Nada obstante, à medida que o tempo passa, enquanto se avolumam os compromissos de negócios, recreações e jogos para novas conquistas, invariavelmente, o tédio ou o estresse dominam os possuidores, que se fazem possuídos por tudo quanto julgam ter, e dão-se conta de que se encontram aprisionados na gaiola dourada da ilusão.

Raramente descobrem-se amados, embora a multidão daqueles que os aplaudem, mais interessados na projeção do próprio ego por estarem ao seu lado, do que por qualquer outro sentimento de afeição e respeito.

Concomitantemente, experienciam necessidades profundas no âmago do ser, que as quinquilharias valiosas não conseguem atender, e descobrem-se num grande vazio existencial, de que procuram fugir mediante comportamentos desregrados, embora às escondidas até o momento do do escândalo, a fuga pela drogadição, pelos devaneios do sexo ultrajante, pelas extravagâncias que chamam atenção e promovem na mídia, sem lograrem acalmar as ansiedades do sentimento nem as inquietações mentais.

Invejados por grande número de pessoas atormentadas, sofrem sorrateiras competições e experimentam os dardos venenosos da inveja que predomina em a sociedade contemporânea, bem vestidos e preocupados sempre com a aparência, recurso com que disfarçam as tristezas, sem que os tormentos interiores encontrem solução.

A gaiola dourada onde se acolhem não deixa de ser uma prisão atormentante que lhes impede a movimentação, a liberdade, a harmonia doméstica.

Cercados de guarda-costas, de funcionários especializados, não fruem o prazer da convivência familiar, porque se encontram sempre sob os holofotes da observação de todos, sem intimidade doméstica e, muito menos consigo próprios.

Essa complicada situação chama-se felicidade terrena, misturada com as bebidas finas e anestesiantes, responsáveis por futuras enfermidades irreversíveis, a que se empresta muito significado nos relacionamentos no mundo.

O interesse que muitos demonstram em participar do seu círculo de amizade tem como polo de atração usufruir das facilidades e das migalhas que excedem na mesa do seu temporário poder.
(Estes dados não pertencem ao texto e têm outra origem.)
(* ===== verification/STPConstruct.v ===== *)
(** * STPConstruct: the translation of expressions for STP is correct

    The term [STPBuilder::construct] returns for a well-typed expression has the value
    of the expression in every model that gives the named array variables the contents
    of the arrays, whatever the caches of the builder already hold. *)

From S2P Require Import Prelude APInt ExprData Samples Bits ExprCompare ExprCreate ExprCreateSound ExprStructSound ExprUtil ConstantDivision VC STPBuilder STPBuilderSound.
From stdpp Require Import pretty.
Local Open Scope Z_scope.

(** ** What can be translated

    A bit vector of width one is a formula of STP: the builder handles formulas as
    conditions and in the bitwise operations only.  A division by the literal zero is
    not computed, a literal shift must fit 32 bits. *)
Definition literal_zero (e : expr) : bool := match e with ConstantExpr c => raw c =? 0 | _ => false end.
Definition small_shift (e : expr) : bool := match e with ConstantExpr c => raw c <? 2 ^ 32 | _ => true end.
Definition constructible_op (k : Kind.bin) (l r : expr) : bool :=
  let w := getWidth l in
  match k with
  | Kind.And | Kind.Or | Kind.Xor | Kind.Eq => true
  | Kind.Add | Kind.Sub | Kind.Mul | Kind.Ult | Kind.Ule | Kind.Slt | Kind.Sle => negb (w =? 1)
  | Kind.UDiv | Kind.SDiv | Kind.URem | Kind.SRem => negb (w =? 1) && negb (literal_zero r)
  | Kind.Shl | Kind.LShr | Kind.AShr => negb (w =? 1) && (w <=? 2 ^ 31) && small_shift r
  | Kind.Ne | Kind.Ugt | Kind.Uge | Kind.Sgt | Kind.Sge => false
  end.
Fixpoint constructible (e : expr) : bool :=
  match e with
  | ConstantExpr _ => true
  | NotOptimizedExpr src => constructible src
  | ReadExpr root un i => negb (domain root =? 1) && negb (range root =? 1) && constructible_node un && constructible i
  | SelectExpr c t f => constructible c && constructible t && constructible f
  | ConcatExpr l r => negb (getWidth l =? 1) && negb (getWidth r =? 1) && constructible l && constructible r
  | ExtractExpr src _ _ => negb (getWidth src =? 1) && constructible src
  | ZExtExpr src w => (getWidth src <? w) && constructible src
  | SExtExpr src w => negb (w =? 1) && constructible src
  | NotExpr src => constructible src
  | BinExpr k l r => constructible_op k l r && constructible l && constructible r
  end
with constructible_node (un : UpdateNode) : bool :=
  match un with
  | NullNode => true
  | Node next i v => constructible_node next && constructible i && constructible v
  end.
Quando adoecem e envelhecem são atendidos pelos melhores facultativos que encontram, e, apesar disso, nem sempre têm solucionados os problemas que os  aturdem, os transtornos em que se crucificam, cercados de muitos auxiliares e em tremenda solidão.

Raramente acreditam com certeza na imortalidade da alma, veem passar os anos turbulentos e as oportunidades brilhantes, avizinhar-se a morte sem esperança de perpetuidade na glória que desfrutaram e mais angustiados passam os últimos momentos existenciais dominados pelo medo da fatalidade orgânica - a desencarnação.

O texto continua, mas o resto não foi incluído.